Слуга Ленька медленно так говорит:
— Дым не идет в трубу что-то, от морозу должно быть.
Я наскоро одеваюсь, иду в мастерскую, дым. Приятели мои еще лежат на тахтах и молча смотрят. Приятель Вася, в егерской фуфайке, сует в камин газеты. Они пылают, а дым идет назад из камина. Он, кашляя, отскакивает. Приятели мои, Тучков и Юрий Сергеевич, мигая от дыма, встают и молча одеваются.
— Камин ваш… ни к черту! — говорит Павел Александрович, надевая пенсне и глядя на камин.
— Камин я делал! — говорит Василий Сергеевич.
— Колено, должно быть, сломалось в трубе, — говорю я.
— Колено сломалось! — повторяет приятель Вася Кузнецов. — Нет, уж простите, колено сломаться не может. С кем вы разговариваете, вы с архитектором разговариваете, да-с. Вот видите, прогрело сейчас трубу, вот дым уж и вытягивает. Я-то знаю-с. Это значит — мороз за сорок градусов, вот что-с. Вы с архитектором разговариваете, да-с.
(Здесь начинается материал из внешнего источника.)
(** [_ord2ymd] gives a date of the calendar, and [_ymd2ord] takes it back
    to the ordinal. *)
Lemma ord2ymd_spec (n : Z) :
  1 <= n <= MAXORDINAL ->
  exists y m d,
    ord2ymd n = (y, m, d)
    /\ 1 <= y <= 9999 /\ 1 <= m <= 12 /\ 1 <= d <= days_in_month y m
    /\ ymd2ord y m d = n.
Proof.
  unfold MAXORDINAL. intros Hn.
  unfold ord2ymd, DI400Y, DI100Y, DI4Y. cbv zeta.
  euclid (n - 1) 146097 a r1.
  euclid r1 36524 b r2.
  euclid r2 1461 c r3.
  euclid r3 365 e r4.
  destruct (Z.eqb_spec b 4) as [Hb4|Hb4].
  { rewrite orb_true_r.
    exists (a * 400 + 1 + b * 100 + c * 4 + e - 1), 12, 31.
    split; [reflexivity|].
    assert (Hy : a * 400 + 1 + b * 100 + c * 4 + e - 1 = a * 400 + 1 + 3 * 100 + 24 * 4 + 3)
      by lia.
    rewrite Hy. unfold days_in_month, ymd2ord, days_before_month.
    rewrite days_before_year_cycles by lia.
    rewrite is_leap_cycles by lia. ground_eval.
    change ((3 =? 3) && (negb (24 =? 24) || (3 =? 3))) with true.
    change (2 <? 12) with true. change (12 =? 2) with false.
    ground_eval. repeat split; lia. }
  destruct (Z.eqb_spec e 4) as [He4|He4]; cbn [orb].
  { exists (a * 400 + 1 + b * 100 + c * 4 + e - 1), 12, 31.
    split; [reflexivity|].
    assert (Hy : a * 400 + 1 + b * 100 + c * 4 + e - 1
                 = a * 400 + 1 + b * 100 + c * 4 + 3) by lia.
    rewrite Hy. unfold days_in_month, ymd2ord, days_before_month.
    rewrite days_before_year_cycles by lia.
    rewrite is_leap_cycles by lia.
    assert (Hc23 : (c =? 24) = false) by (apply Z.eqb_neq; lia).
    rewrite Hc23. ground_eval.
    change ((3 =? 3) && (negb false || (b =? 3))) with true.
    change (2 <? 12) with true. change (12 =? 2) with false.
    ground_eval. repeat split; lia. }
  set (leap := (e =? 3) && (negb (c =? 24) || (b =? 3))).
  pose proof (month_day_spec leap r4 ltac:(lia)) as [Hm [Hd Hsum]].
  exists (a * 400 + 1 + b * 100 + c * 4 + e),
    (fst (month_day leap r4)), (snd (month_day leap r4)).
  split.
  { unfold month_day. cbv zeta.
    match goal with |- context [?x <? ?y] => destruct (x <? y) end; reflexivity. }
  unfold days_in_month, ymd2ord, days_before_month.
  rewrite days_before_year_cycles by lia.
  rewrite is_leap_cycles by lia. fold leap.
  repeat split; try lia.
Qed.

(** *** Adding a [timedelta] and changing the zone *)

Lemma valid_datetime_intro (t : datetime) :
  1 <= year t <= 9999 -> 1 <= month t <= 12 ->
  1 <= day t <= days_in_month (year t) (month t) ->
  0 <= hour t <= 23 -> 0 <= minute t <= 59 -> 0 <= second t <= 59 ->
  0 <= microsecond t <= 999999 ->
  match tzinfo t with
  | Some off => valid_offset off = true
  | None => True
  end ->
  valid_datetime t = true.
Proof.
  intros Hy Hm Hd Hh Hmi Hs Hu Htz. unfold valid_datetime.
  repeat (apply andb_true_intro; split);
    try (apply Z.leb_le; lia).
  destruct (tzinfo t); [exact Htz|reflexivity].
Qed.

Lemma datetime_add_spec (t : datetime) (delta : timedelta) (t' : datetime) :
  datetime_add t delta = Some t' ->
  wall_microseconds t' = wall_microseconds t + delta
  /\ tzinfo t' = tzinfo t
  /\ hour t' = (wall_microseconds t + delta) mod DAY / 1000000 / 3600
  /\ (1 <= year t' <= 9999 /\ 1 <= month t' <= 12
      /\ 1 <= day t' <= days_in_month (year t') (month t')
      /\ 0 <= hour t' <= 23 /\ 0 <= minute t' <= 59 /\ 0 <= second t' <= 59
      /\ 0 <= microsecond t' <= 999999).
Proof.
  unfold datetime_add. cbv zeta.
  set (total := wall_microseconds t + delta).
  destruct ((0 <? total / DAY) && (total / DAY <=? MAXORDINAL)) eqn:Hrange;
    [|discriminate].
  apply andb_prop in Hrange. destruct Hrange as [H1 H2].
  apply Z.ltb_lt in H1. apply Z.leb_le in H2.
  destruct (ord2ymd_spec (total / DAY) ltac:(lia))
    as [y [m [d [Hymd [Hy [Hm [Hd Hord]]]]]]].
  rewrite Hymd. intros H. inversion H; subst t'; clear H.
  unfold wall_microseconds at 1, toordinal. cbn [year month day hour minute
    second microsecond tzinfo].
  rewrite Hord. unfold DAY in *.
  split; [Z.div_mod_to_equations; lia|].
  split; [reflexivity|]. split; [reflexivity|].
  repeat split; try lia; Z.div_mod_to_equations; lia.
Qed.

Lemma wall_microseconds_replace_tzinfo (t : datetime) (tz : option timedelta) :
  wall_microseconds (replace_tzinfo t tz) = wall_microseconds t.
Proof. reflexivity. Qed.

Section Conversion.

Variable local_utcoffset : datetime -> timedelta.

Lemma astimezone_spec (tz : timedelta) (t t' : datetime) :
  astimezone local_utcoffset tz t = Some t' ->
  tzinfo t' = Some tz
  /\ wall_microseconds t' = wall_microseconds t - own_offset local_utcoffset t + tz
  /\ hour t' = (wall_microseconds t - own_offset local_utcoffset t + tz) mod DAY / 1000000 / 3600
  /\ (valid_offset tz = true -> valid_datetime t' = true).
Proof.
  unfold astimezone. fold (own_offset local_utcoffset t).
  destruct (datetime_add t (- own_offset local_utcoffset t)) as [utc|] eqn:Hutc;
    cbn [obind]; [|discriminate].
  intros Hadd.
  apply datetime_add_spec in Hutc. destruct Hutc as [Hw [_ _]].
  apply datetime_add_spec in Hadd.
  destruct Hadd as [Hw' [Htz [Hh Hb]]].
  rewrite wall_microseconds_replace_tzinfo in Hw', Hh.
  rewrite Hw in Hw', Hh. cbn [replace_tzinfo tzinfo] in Htz.
  split; [exact Htz|]. split; [lia|].
  split; [rewrite Hh; f_equal; f_equal; f_equal; lia|].
  intros Hv. destruct Hb as [? [? [? [? [? [? ?]]]]]].
  apply valid_datetime_intro; auto. rewrite Htz. exact Hv.
Qed.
Приятель мой, архитектор Вася, человек огромного роста, с красной физиономией. Он говорил все так серьезно и деловито, потом, взяв с гвоздя полотенце, пошел в коридор умываться.
В комнате все ещё стоял дым. Хотели открыть форточки — невозможно.
— Заиндело… — сказал Ленька.
Отворили дверь в коридор, и все, взяв полотенца, простыни, махали ими, выгоняя дым в коридор. Тетенька Афросинья, ставя на стол оладьи, вздыхая, говорила:
— Эх, и мороз… и-и-и!.. Лиха зима! Куры бы не померзли. Дедушка их на кухню перетаскивает, рады сердешные… Петух молодой; знать, намерз, все головой трясет.
Я и Юрий Сахновский пошли посмотреть на кур. Куры тихо сидели в комнате сторожа-дедушки, нахохлясь, а дедушка, как-то серьезно посмотрев на Юрия Сергеевича, сказал:
— В эдакую стужу надоть киндарь-бальзам пить. От морозу всегда пил его, и купцы в Нижнем пили все, и в дорогу брали с собой, чтоб не смерзнуть.
* * *
Утро. Сквозь морозные окна, во мгле, блестят желтые лучи солнца. Как-то хорошо в комнате. Самовар, трещат дрова в камине, чай со сливками. Лица у моих приятелей свежие, розовые, как херувимы восковые, которых вешают на рождественскую елку. Но почему-то все такие серьезные.